Ainsi et ensuite Jim Mattis, le ministre de la Défense, vient de démissionner. La décision envoie deux messages qui participent de la préoccupation des marchés. Premièrement, l’instabilité importante dans les premiers cercles de la Maison Blanche est confirmée. Comment alors assurer une permanence dans les politiques engagées ? Deuxièmement, Mattis était sans doute l’un des rares garants au sein de l’Administration Trump de l’engagement du pays en faveur de la préservation d’une organisation du monde fondée sur des valeurs libérales. Faut-il redouter un environnement international plus instable ?

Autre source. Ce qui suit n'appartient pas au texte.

(** It is a [Subfield] otherwise. *)
Definition KeyedSubfield : StoreField := Subfield inner path_segment.

Definition latest_keys : M (list K) :=
  r ← reader KeyedSubfield;
  match r with
  | Some p => v ← deref p; mret (map key_fn (items v))
  | None => mret []
  end.

Definition update_keys : M unit :=
  inner_path ← path KeyedSubfield;
  latest ← latest_keys;
  with_field_keys inner_path
    (λ keys, let '(index_keys, keys) := fk_update visit_keys visit_new latest keys in ((tt, index_keys), keys))
    latest_keys.

(** [AtKeyed { inner, key }] *)
Variable key : K.

(** [with_field_keys(path, |keys| (keys.get(&self.key), vec![]), ..).flatten()] *)
Definition get_keyed (path : StorePath) : M (option (nat * nat)) :=
  with_field_keys path (λ keys, ((fk_get key keys, []), keys)) latest_keys.

Definition index_is_current (index : option nat) : M bool :=
  r ← reader KeyedSubfield;
  match r with
  | None => mret true
  | Some p =>
      v ← deref p;
      mret (match index with
            | Some index => bool_decide (key_fn <$> items v !! index = Some key)
            | None => negb (bool_decide (key ∈ map key_fn (items v)))
            end)
  end.

Definition resolve_index : M (option nat) :=
  inner_path ← path KeyedSubfield;
  let lookup := (e ← get_keyed inner_path; mret (snd <$> e)) in
  index ← lookup;
  current ← index_is_current index;
  if (current : bool) then mret index
  else _ ← update_keys; lookup.

Definition AtKeyed_path : M StorePath :=
  inner ← path KeyedSubfield;
  this ← get_keyed inner;
  mret (inner ++ match this with Some (path, _) => [path] | None => [] end).

Definition AtKeyed : StoreField := {|
  path := AtKeyed_path;
  path_unkeyed := (
    inner ← path_unkeyed KeyedSubfield;
    this ← get_keyed inner;
    mret (inner ++ match this with Some (_, idx) => [idx] | None => [] end));
  track_field := track_path AtKeyed_path;
  reader := (
    index ← resolve_index;
    match index with
    | Some index =>
        inner ← reader KeyedSubfield;
        mret (push_step (IntoItem index) <$> inner)
    | None => mret None
    end);
  writer := (
    index ← resolve_index;
    match index with
    | Some index =>
        triggers ← triggers_for_current_path AtKeyed_path;
        inner ← writer KeyedSubfield;
        match inner with
        | Some (inner, p) =>
            let inner := guard_untrack inner in
            mret (Some (mkGuard (g_inner inner ++ g_triggers inner) triggers, push_step (IntoItem index) p))
        | None => mret None
        end
    | None => mret None
    end);
|}.
End keyed.

(** ** Reading and writing *)

(** The accessors of the fields of a store *)
Inductive field :=
| FRoot
| FField (inner : field) (path_segment : nat)
| FSome (inner : field)
| FIndex (inner : field) (index : nat)
| FKeyed (inner : field) (path_segment : nat) (key_fn : data → K)
| FAtKey (inner : field) (path_segment : nat) (key_fn : data → K) (key : K).

Fixpoint accessor (f : field) : StoreField :=
  match f with
  | FRoot => store_field
  | FField inner i => Subfield (accessor inner) i
  | FSome inner => OptionSubfield (accessor inner)
  | FIndex inner i => AtIndex (accessor inner) i
  | FKeyed inner i _ => KeyedSubfield (accessor inner) i
  | FAtKey inner i key_fn key => AtKeyed (accessor inner) i key_fn key
  end.

(** [Notify::notify] of an accessor *)
Definition notify_field (path : M StorePath) : M unit :=
  p ← path;
  trigger ← get_trigger p;
  _ ← trigger_notify (this trigger);
  trigger_notify (children trigger).

(** The drop of the guards that [try_write] returns, after a change *)
Definition write_drop (f : field) (g : guard) : M unit :=
  _ ← drop_guard g;
  match f with
  | FRoot => notify_field (mret [])
  | FKeyed inner i key_fn =>
      _ ← update_keys (accessor inner) i key_fn;
      notify_field (path (accessor f))
  | _ => mret tt
  end.

(** [try_update]: [try_write], a change of the value, and the drop of the guard *)
Definition try_update (f : field) (change : data → data) : M bool :=
  w ← writer (accessor f);
  match w with
  | Some (g, p) =>
      _ ← deref p;
      _ ← modify (λ s, set_value (update_at p change (st_value s)) s);
      _ ← write_drop f g;
      mret true
  | None => mret false
  end.

(** Iterating a collection: by key, which refreshes the keys, and by index *)
Definition into_iter (inner : field) (i : nat) (key_fn : data → K) : M (list field) :=
  _ ← update_keys (accessor inner) i key_fn;
  _ ← track_field (accessor (FKeyed inner i key_fn));
  r ← reader (accessor (FKeyed inner i key_fn));
  keys ← match r with
         | Some p => v ← deref p; mret (map key_fn (items v))
         | None => mret []
         end;
  mret (map (FAtKey inner i key_fn) keys).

Le marché a au moins en partie raison de questionner le rôle de Washington comme producteur de stabilité dans l’environnement économique et politique. Ce qui ne signifie qu’il soit forcément fondé d’élargir ce regard à la fois critique et inquiet à l’action de la Fed. On l’a vu hier ; les opérateurs et les investisseurs questionnent le diagnostic de la banque centrale américaine. Le message envoyé par les évolutions boursières pointe en direction d’un ralentissement de la croissance économique. Il deviendrait alors contreproductif de poursuivre le relèvement du taux directeur, même à un moindre rythme.

Est-ce exact ? Disons deux choses. D’abord, il est vrai que les messages envoyés par les indicateurs économiques et boursiers sont contradictoires. Les premiers sont dans l’ensemble rassurants tandis que les seconds appellent à la vigilance, voire inquiètent. Ensuite, si on suit les relations usuelles observées sur le passé, la dégradation des conditions financières ne semble pas si marquée qu’elle puisse, au moins pour le moment, envoyer un message particulièrement sombre sur le profil de la croissance à l’horizon des prochains trimestres.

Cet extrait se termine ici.